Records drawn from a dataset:
Definition set_poller (v : option nat) (r : PortalInternal) : PortalInternal :=
  {| poller := v; fpga_fd := fpga_fd r; fpga_number := fpga_number r; map_base := map_base r;
     parent := parent r; handler := handler r; reqsize := reqsize r;
     accept_finished := accept_finished r; item := item r; cb := cb r; mux := mux r;
     muxid := muxid r; indication_index := indication_index r;
     request_index := request_index r; client_fd_number := client_fd_number r;
     client_fd := client_fd r; mux_ports_number := mux_ports_number r;
     mux_ports := mux_ports r |}.
Definition set_fpga_fd (v : Z) (r : PortalInternal) : PortalInternal :=
  {| poller := poller r; fpga_fd := v; fpga_number := fpga_number r; map_base := map_base r;
     parent := parent r; handler := handler r; reqsize := reqsize r;
     accept_finished := accept_finished r; item := item r; cb := cb r; mux := mux r;
     muxid := muxid r; indication_index := indication_index r;
     request_index := request_index r; client_fd_number := client_fd_number r;
     client_fd := client_fd r; mux_ports_number := mux_ports_number r;
     mux_ports := mux_ports r |}.
Definition set_fpga_number (v : Z) (r : PortalInternal) : PortalInternal :=
  {| poller := poller r; fpga_fd := fpga_fd r; fpga_number := v; map_base := map_base r;
     parent := parent r; handler := handler r; reqsize := reqsize r;
     accept_finished := accept_finished r; item := item r; cb := cb r; mux := mux r;
     muxid := muxid r; indication_index := indication_index r;
     request_index := request_index r; client_fd_number := client_fd_number r;
     client_fd := client_fd r; mux_ports_number := mux_ports_number r;
     mux_ports := mux_ports r |}.
Definition set_map_base (v : ptr) (r : PortalInternal) : PortalInternal :=
  {| poller := poller r; fpga_fd := fpga_fd r; fpga_number := fpga_number r; map_base := v;
     parent := parent r; handler := handler r; reqsize := reqsize r;
     accept_finished := accept_finished r; item := item r; cb := cb r; mux := mux r;
     muxid := muxid r; indication_index := indication_index r;
     request_index := request_index r; client_fd_number := client_fd_number r;
     client_fd := client_fd r; mux_ports_number := mux_ports_number r;
     mux_ports := mux_ports r |}.
Definition set_handler (v : option nat) (r : PortalInternal) : PortalInternal :=
  {| poller := poller r; fpga_fd := fpga_fd r; fpga_number := fpga_number r;
     map_base := map_base r; parent := parent r; handler := v; reqsize := reqsize r;
     accept_finished := accept_finished r; item := item r; cb := cb r; mux := mux r;
     muxid := muxid r; indication_index := indication_index r;
     request_index := request_index r; client_fd_number := client_fd_number r;
     client_fd := client_fd r; mux_ports_number := mux_ports_number r;
     mux_ports := mux_ports r |}.
Definition set_reqsize (v : Z) (r : PortalInternal) : PortalInternal :=
  {| poller := poller r; fpga_fd := fpga_fd r; fpga_number := fpga_number r;
     map_base := map_base r; parent := parent r; handler := handler r; reqsize := v;
     accept_finished := accept_finished r; item := item r; cb := cb r; mux := mux r;
     muxid := muxid r; indication_index := indication_index r;
     request_index := request_index r; client_fd_number := client_fd_number r;
     client_fd := client_fd r; mux_ports_number := mux_ports_number r;
     mux_ports := mux_ports r |}.
Definition set_accept_finished (v : Z) (r : PortalInternal) : PortalInternal :=
  {| poller := poller r; fpga_fd := fpga_fd r; fpga_number := fpga_number r;
     map_base := map_base r; parent := parent r; handler := handler r; reqsize := reqsize r;
     accept_finished := v; item := item r; cb := cb r; mux := mux r; muxid := muxid r;
     indication_index := indication_index r; request_index := request_index r;
     client_fd_number := client_fd_number r; client_fd := client_fd r;
     mux_ports_number := mux_ports_number r; mux_ports := mux_ports r |}.
Definition set_item (v : option ItemId) (r : PortalInternal) : PortalInternal :=
  {| poller := poller r; fpga_fd := fpga_fd r; fpga_number := fpga_number r;
     map_base := map_base r; parent := parent r; handler := handler r; reqsize := reqsize r;
     accept_finished := accept_finished r; item := v; cb := cb r; mux := mux r;
     muxid := muxid r; indication_index := indication_index r;
     request_index := request_index r; client_fd_number := client_fd_number r;
     client_fd := client_fd r; mux_ports_number := mux_ports_number r;
     mux_ports := mux_ports r |}.
Definition set_cb (v : ptr) (r : PortalInternal) : PortalInternal :=
  {| poller := poller r; fpga_fd := fpga_fd r; fpga_number := fpga_number r;
     map_base := map_base r; parent := parent r; handler := handler r; reqsize := reqsize r;
     accept_finished := accept_finished r; item := item r; cb := v; mux := mux r;
     muxid := muxid r; indication_index := indication_index r;
     request_index := request_index r; client_fd_number := client_fd_number r;
     client_fd := client_fd r; mux_ports_number := mux_ports_number r;
     mux_ports := mux_ports r |}.
Definition set_mux (v : option nat) (r : PortalInternal) : PortalInternal :=
  {| poller := poller r; fpga_fd := fpga_fd r; fpga_number := fpga_number r;
     map_base := map_base r; parent := parent r; handler := handler r; reqsize := reqsize r;
     accept_finished := accept_finished r; item := item r; cb := cb r; mux := v;
     muxid := muxid r; indication_index := indication_index r;
     request_index := request_index r; client_fd_number := client_fd_number r;
     client_fd := client_fd r; mux_ports_number := mux_ports_number r;
     mux_ports := mux_ports r |}.
Definition set_muxid (v : Z) (r : PortalInternal) : PortalInternal :=
  {| poller := poller r; fpga_fd := fpga_fd r; fpga_number := fpga_number r;
     map_base := map_base r; parent := parent r; handler := handler r; reqsize := reqsize r;
     accept_finished := accept_finished r; item := item r; cb := cb r; mux := mux r;
     muxid := v; indication_index := indication_index r; request_index := request_index r;
     client_fd_number := client_fd_number r; client_fd := client_fd r;
     mux_ports_number := mux_ports_number r; mux_ports := mux_ports r |}.
Definition set_indication_index (v : Z) (r : PortalInternal) : PortalInternal :=
  {| poller := poller r; fpga_fd := fpga_fd r; fpga_number := fpga_number r;
     map_base := map_base r; parent := parent r; handler := handler r; reqsize := reqsize r;
     accept_finished := accept_finished r; item := item r; cb := cb r; mux := mux r;
     muxid := muxid r; indication_index := v; request_index := request_index r;
     client_fd_number := client_fd_number r; client_fd := client_fd r;
     mux_ports_number := mux_ports_number r; mux_ports := mux_ports r |}.
Definition set_request_index (v : Z) (r : PortalInternal) : PortalInternal :=
  {| poller := poller r; fpga_fd := fpga_fd r; fpga_number := fpga_number r;
     map_base := map_base r; parent := parent r; handler := handler r; reqsize := reqsize r;
     accept_finished := accept_finished r; item := item r; cb := cb r; mux := mux r;
     muxid := muxid r; indication_index := indication_index r; request_index := v;
     client_fd_number := client_fd_number r; client_fd := client_fd r;
     mux_ports_number := mux_ports_number r; mux_ports := mux_ports r |}.
Definition set_client_fd_number (v : Z) (r : PortalInternal) : PortalInternal :=
  {| poller := poller r; fpga_fd := fpga_fd r; fpga_number := fpga_number r;
     map_base := map_base r; parent := parent r; handler := handler r; reqsize := reqsize r;
     accept_finished := accept_finished r; item := item r; cb := cb r; mux := mux r;
     muxid := muxid r; indication_index := indication_index r;
     request_index := request_index r; client_fd_number := v; client_fd := client_fd r;
     mux_ports_number := mux_ports_number r; mux_ports := mux_ports r |}.
Definition set_client_fd (v : list Z) (r : PortalInternal) : PortalInternal :=
  {| poller := poller r; fpga_fd := fpga_fd r; fpga_number := fpga_number r;
     map_base := map_base r; parent := parent r; handler := handler r; reqsize := reqsize r;
     accept_finished := accept_finished r; item := item r; cb := cb r; mux := mux r;
     muxid := muxid r; indication_index := indication_index r;
     request_index := request_index r; client_fd_number := client_fd_number r;
     client_fd := v; mux_ports_number := mux_ports_number r; mux_ports := mux_ports r |}.
Definition set_mux_ports_number (v : Z) (r : PortalInternal) : PortalInternal :=
  {| poller := poller r; fpga_fd := fpga_fd r; fpga_number := fpga_number r;
     map_base := map_base r; parent := parent r; handler := handler r; reqsize := reqsize r;
     accept_finished := accept_finished r; item := item r; cb := cb r; mux := mux r;
     muxid := muxid r; indication_index := indication_index r;
     request_index := request_index r; client_fd_number := client_fd_number r;
     client_fd := client_fd r; mux_ports_number := v; mux_ports := mux_ports r |}.
Definition set_mux_ports (v : list nat) (r : PortalInternal) : PortalInternal :=
  {| poller := poller r; fpga_fd := fpga_fd r; fpga_number := fpga_number r;
     map_base := map_base r; parent := parent r; handler := handler r; reqsize := reqsize r;
     accept_finished := accept_finished r; item := item r; cb := cb r; mux := mux r;
     muxid := muxid r; indication_index := indication_index r;
     request_index := request_index r; client_fd_number := client_fd_number r;
     client_fd := client_fd r; mux_ports_number := mux_ports_number r; mux_ports := v |}.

## Task:
If a line in the entries above contains "option", report it.

## Result for this task:
Definition set_poller (v : option nat) (r : PortalInternal) : PortalInternal :=
Definition set_handler (v : option nat) (r : PortalInternal) : PortalInternal :=
Definition set_item (v : option ItemId) (r : PortalInternal) : PortalInternal :=
Definition set_mux (v : option nat) (r : PortalInternal) : PortalInternal :=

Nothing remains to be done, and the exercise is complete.